“Devastating” Impacts of Climate Change Increasing

(Photo via Shutterstock)
(Photo via Shutterstock)

“One does not sell the land people walk on.”
— Crazy Horse

A massive collapse of an ice sheet in Western Antarctica has begun and, according to scientists, is most likely an unstoppable event that will cause an inevitable rise in global sea levels of at least 10 feet.

The rise will be relatively slow at first, but by 2100 will ramp up sharply. This could happen sooner, warn the scientists, as the impacts of anthropogenic climate disruption (ACD/climate change) continue to intensify.

“This is really happening,” Thomas P. Wagner, who runs NASA’s programs on polar ice and helped oversee some of the research, said. “There’s nothing to stop it now.”


On April 13, the world’s leading scientific body for the assessment of ACD warned of a “devastating rise of 4-5C if we carry on as we are.”

According to Mike Childs, the head of science, policy and research at Friends of the Earth, an increase to 4C warming would mean a “devastating” impact on agriculture and human civilization. Childs added that we would face even more extreme weather events and lose approximately 20-30 percent of the wildlife on the planet. This assessment may even be overly hopeful, given that humans have never lived on a planet at 3.5C or higher.

A report released in April by a joint Australian/US research team states that escalating CO2 emissions now threaten the entire marine food chain, given that more than 90 percent of the excess CO2 in the atmosphere is absorbed by the oceans.

The extreme temperature duality witnessed across the US this past winter is likely to become the norm, thanks to ACD, and it was again revealed who the largest CO2 emitters are. China, the US and India lead as the world’s largest polluters.

The rapidity with which ACD is progressing now is truly astounding. Greenhouse gas emissions grew in the first decade of the 21st century at a rate nearly double that of the previous 30 years combined – this, despite the massive economic downturn in 2008.

With full steam ahead for the industrial growth society that dominates the planet, this dispatch reveals another month of dramatic impacts and stunning reports that show, starkly, how humans are disfiguring all facets of the earth.

Earth

According to a recent study published in Nature, increased levels of CO2 in the atmosphere could be lengthening the growing seasons of grasses and other plants. This might seem like good news, except that another study published in Nature about two weeks later revealed that increased CO2 emissions are making the world’s staple food crops of wheat, rice, maize and soybeans less nutritious, which is worsening the already serious health problems already suffered by the billions of malnourished people on the planet.

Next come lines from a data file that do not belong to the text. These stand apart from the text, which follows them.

Definition ssoc_rl_max_delta (rls : batt_ssoc_rl_state) (delta_time : Z) : outcome Z :=
  let* long :=
    if rl_delta_max_time rls <? delta_time then
      if rl_delta_max_time rls =? 0 then Undef else
      Ret (100 <? cdiv (s64 (qnum_toint (rl_delta_max_soc rls) * delta_time)) (rl_delta_max_time rls))
    else Ret false in
  if (long : bool) then Ret (s32 (qnum_fromint 100)) else
  let max_delta := s32 (cdiv (s64 (rl_delta_max_soc rls * delta_time))
                     (if rl_delta_max_time rls =? 0 then 1 else rl_delta_max_time rls)) in
  if rl_fast_track rls then Ret max_delta else
  soc_ratio rls max_delta (Z.to_nat (rl_delta_soc_cnt rls)) 0.

Definition set_target (r : batt_ssoc_rl_state) (x : Z) :=
  mk_rls x (rl_ssoc_last_update r) (rl_no_zero r) (rl_fast_track r) (rl_track_target r)
    (rl_delta_max_time r) (rl_delta_max_soc r) (rl_delta_soc_ratio r) (rl_delta_soc_limit r)
    (rl_delta_soc_cnt r) (rl_ft_low_limit r) (rl_ft_delta_limit r).
Definition set_last_update (r : batt_ssoc_rl_state) (x : Z) :=
  mk_rls (rl_ssoc_target r) x (rl_no_zero r) (rl_fast_track r) (rl_track_target r)
    (rl_delta_max_time r) (rl_delta_max_soc r) (rl_delta_soc_ratio r) (rl_delta_soc_limit r)
    (rl_delta_soc_cnt r) (rl_ft_low_limit r) (rl_ft_delta_limit r).
Definition set_no_zero (r : batt_ssoc_rl_state) (x : bool) :=
  mk_rls (rl_ssoc_target r) (rl_ssoc_last_update r) x (rl_fast_track r) (rl_track_target r)
    (rl_delta_max_time r) (rl_delta_max_soc r) (rl_delta_soc_ratio r) (rl_delta_soc_limit r)
    (rl_delta_soc_cnt r) (rl_ft_low_limit r) (rl_ft_delta_limit r).
Definition set_fast_track (r : batt_ssoc_rl_state) (x : bool) :=
  mk_rls (rl_ssoc_target r) (rl_ssoc_last_update r) (rl_no_zero r) x (rl_track_target r)
    (rl_delta_max_time r) (rl_delta_max_soc r) (rl_delta_soc_ratio r) (rl_delta_soc_limit r)
    (rl_delta_soc_cnt r) (rl_ft_low_limit r) (rl_ft_delta_limit r).

(** The new level and the state of the limiter; [now] is the time since boot. *)
Definition ssoc_apply_rl (now : Z) (s : batt_ssoc_state) : outcome (Z * batt_ssoc_rl_state) :=
  let rls := ssoc_rl_state s in
  let on := negb (buck_enabled s =? 0) in
  let rls := if on || (negb on && (ssoc_uic s <? rl_ssoc_target rls))
             then set_target rls (ssoc_uic s) else rls in
  let rls := if qnum_fromint 100 <? rl_ssoc_target rls then set_target rls (s32 (qnum_fromint 100))
             else rls in
  let rls := if rl_ssoc_target rls <? qnum_fromint 0 then set_target rls (s32 (qnum_fromint 0))
             else rls in
  let* rl_val :=
    if rl_track_target rls then Ret (rl_ssoc_target rls) else
    let* max_delta := ssoc_rl_max_delta rls (s64 (now - rl_ssoc_last_update rls)) in
    let step := s32 (rl_ssoc_target rls - ssoc_rl s) in
    let step := if step <? s32 (- max_delta) then s32 (- max_delta)
                else if max_delta <? step then max_delta else step in
    Ret (s32 (ssoc_rl s + step)) in
  let rl_val := if negb on && (ssoc_rl s <? rl_val) then ssoc_rl s else rl_val in
  let rl_val := if rl_no_zero rls && (rl_val <=? qnum_fromint 1) then s32 (qnum_fromint 1) else rl_val in
  Ret (rl_val, set_last_update rls now).

Definition ssoc_get_real_raw (s : batt_ssoc_state) : Z := ssoc_gdf s.
Definition ssoc_get_capacity_raw (s : batt_ssoc_state) : Z := ssoc_rl s.
Definition ssoc_get_real (s : batt_ssoc_state) : Z := qnum_toint (ssoc_get_real_raw s).

(** [qnum_rconst(0.5)]. *)
Definition SOC_ROUND_BASE : Z := Z.shiftl 1 (QNUM_FBITS - 1).

Definition ssoc_get_capacity (s : batt_ssoc_state) : Z :=
  qnum_toint (s32 (ssoc_get_capacity_raw s + SOC_ROUND_BASE)).

(** ** Updates *)

Definition ssoc_update (now : Z) (s : batt_ssoc_state) (soc : Z) : outcome batt_ssoc_state :=
  let* uic := ssoc_uicurve_map soc (ssoc_curve s) in
  let rls := ssoc_rl_state s in
  let first := rl_ssoc_target rls =? -1 in
  let rls := if first then set_target rls uic else rls in
  let rl := if first then uic else ssoc_rl s in
  let rls := set_fast_track rls
    (rl_fast_track rls || (rl_ssoc_target rls <? rl_ft_low_limit rls)) in
  let delta := s32 (rl_ssoc_target rls - rl) in
  let rls :=
    if negb (rl_ft_delta_limit rls =? 0) && negb (buck_enabled s =? 0) && (0 <? delta) then
      set_fast_track rls (rl_fast_track rls || (rl_ft_delta_limit rls <? delta))
    else if negb (rl_ft_delta_limit rls =? 0) && (buck_enabled s =? 0) && (delta <? 0) then
      set_fast_track rls (rl_fast_track rls || (rl_ft_delta_limit rls <? s32 (- delta)))
    else rls in
  let rls := if rl_no_zero rls then set_no_zero rls (qnum_from_q8_8 128 <? rl_ssoc_target rls) else rls in
  let s := set_levels s soc uic rl rls in
  let* r := ssoc_apply_rl now s in
  Ret (set_levels s soc uic r.1 r.2).

(** [soc_q8_8]: what the fuel gauge reports. *)
Definition ssoc_work (now soc_q8_8 : Z) (s : batt_ssoc_state) : outcome (Z * batt_ssoc_state) :=
  if soc_q8_8 <? 0 then Ret (- EINVAL, s) else
  let* s := ssoc_update now s (s32 (qnum_from_q8_8 soc_q8_8)) in Ret (0, s).

Definition ssoc_change_curve_at_gdf (s : batt_ssoc_state) (gdf capacity type : Z)
    : outcome batt_ssoc_state :=
  let new_curve := if type =? SSOC_UIC_TYPE_DSG then dsg_curve else chg_curve in
  let* curve := ssoc_uicurve_splice new_curve gdf capacity in
  Ret (set_curve s type curve).

Definition ssoc_change_curve (s : batt_ssoc_state) (delta type : Z) : outcome batt_ssoc_state :=
  let full := SSOC_FULL <=? ssoc_get_capacity s in
  let rlt := s32 (qnum_fromint (rl_soc_threshold s)) in
  let gdf := ssoc_gdf s in
  let gdf := if full then s32 ((if rlt <? gdf then gdf else rlt) - delta) else gdf in
  let type := if full then SSOC_UIC_TYPE_DSG else type in
  let gdf := if ssoc_point_full <? gdf then ssoc_point_full else gdf in
  ssoc_change_curve_at_gdf s gdf (ssoc_get_capacity_raw s) type.

(** ** Recharge logic *)

Definition batt_is_trickle (s : batt_ssoc_state) : bool :=
  (bd_cnt_thr (trickle s) <? bd_cnt (trickle s)) && bd_enable (trickle s) && negb (bd_dry_run (trickle s)).

Definition batt_rl_enter (now : Z) (s : batt_ssoc_state) (status : batt_rl_status)
    : outcome (bool * batt_ssoc_state) :=
  if bool_decide (rl_status s = status) || bool_decide (rl_status s = BATT_RL_STATUS_DISCHARGE)
  then Ret (false, s) else
  let* s :=
    if bool_decide (status = BATT_RL_STATUS_DISCHARGE) then
      if batt_is_trickle s && (bd_version (trickle s) =? BD_TRICKLE_VER_SOC)
      then ssoc_change_curve s 0 SSOC_UIC_TYPE_DSG
      else Ret (set_curve s SSOC_UIC_TYPE_DSG dsg_curve)
    else Ret s in
  let* s := ssoc_update now s (ssoc_gdf s) in
  Ret (true, set_status s status).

ACD is also playing a role in causing a dramatic increase in wheat rust, a fungal disease known as “the polio of the food world,” spreading from Africa to South and Central Asia, the Middle East and now Europe. This is causing calamitous losses for the world’s second most important grain crop after rice, and scientists are very concerned about the dangers this poses to global food security.

This is in addition to the increasing frequency of agricultural shocks caused by extreme weather events that are resulting in a surge in food prices that is hitting consumers, as well as everyone in the food chain, from farmers to agricultural traders to food manufacturers.

In the US, beef prices have already hit an all-time high, since extreme weather like massive droughts has thinned the country’s beef cattle herds to the lowest levels since 1951, when there was only half the number of people to feed.

The San Jose Tico Times in Costa Rica reported that ACD is causing the collapse of wildlife habitats, widespread animal extinction, water scarcity and the spreading of diseases across the already extremely vulnerable populations of Latin America. The region already has the highest biodiversity on the planet, but one-third of all coral-building species there are already threatened with extinction, and 40 percent of the mangrove species along the Pacific and Atlantic coasts of Central America are threatened with extinction.

Escalating temperatures across the US Southwest are causing changes for birds and reptiles – and while some are benefitting from said changes, others like jays and other birds could lose as much as 80 percent of their breeding range by 2100, are losing and becoming threatened with extinction.

In the Arctic region of the planet, permafrost stores vast amounts of organic material that is teeming with microbes. Scientists are now reporting that as the permafrost thaws, as it is now at ever-increasing rates, it is changing the composition of the vegetation in the Arctic by releasing these microbes and accelerating ACD. According to Jeff Chanton, an environmental scientist who was involved in the study, when the peat in the permafrost thaws, water floods the soil and the chemistry change in the soil increases greenhouse gas production.

Speaking of the Arctic, in Alaska the landscape is radically changing in the north as melting permafrost is causing forests to no longer grow straight, as trees are tilting and falling over.

Meanwhile, child psychiatrists, psychologists and educators are reporting escalating anxiety levels in youth, who are flooded with disconcerting talk and news about the destruction of our planet.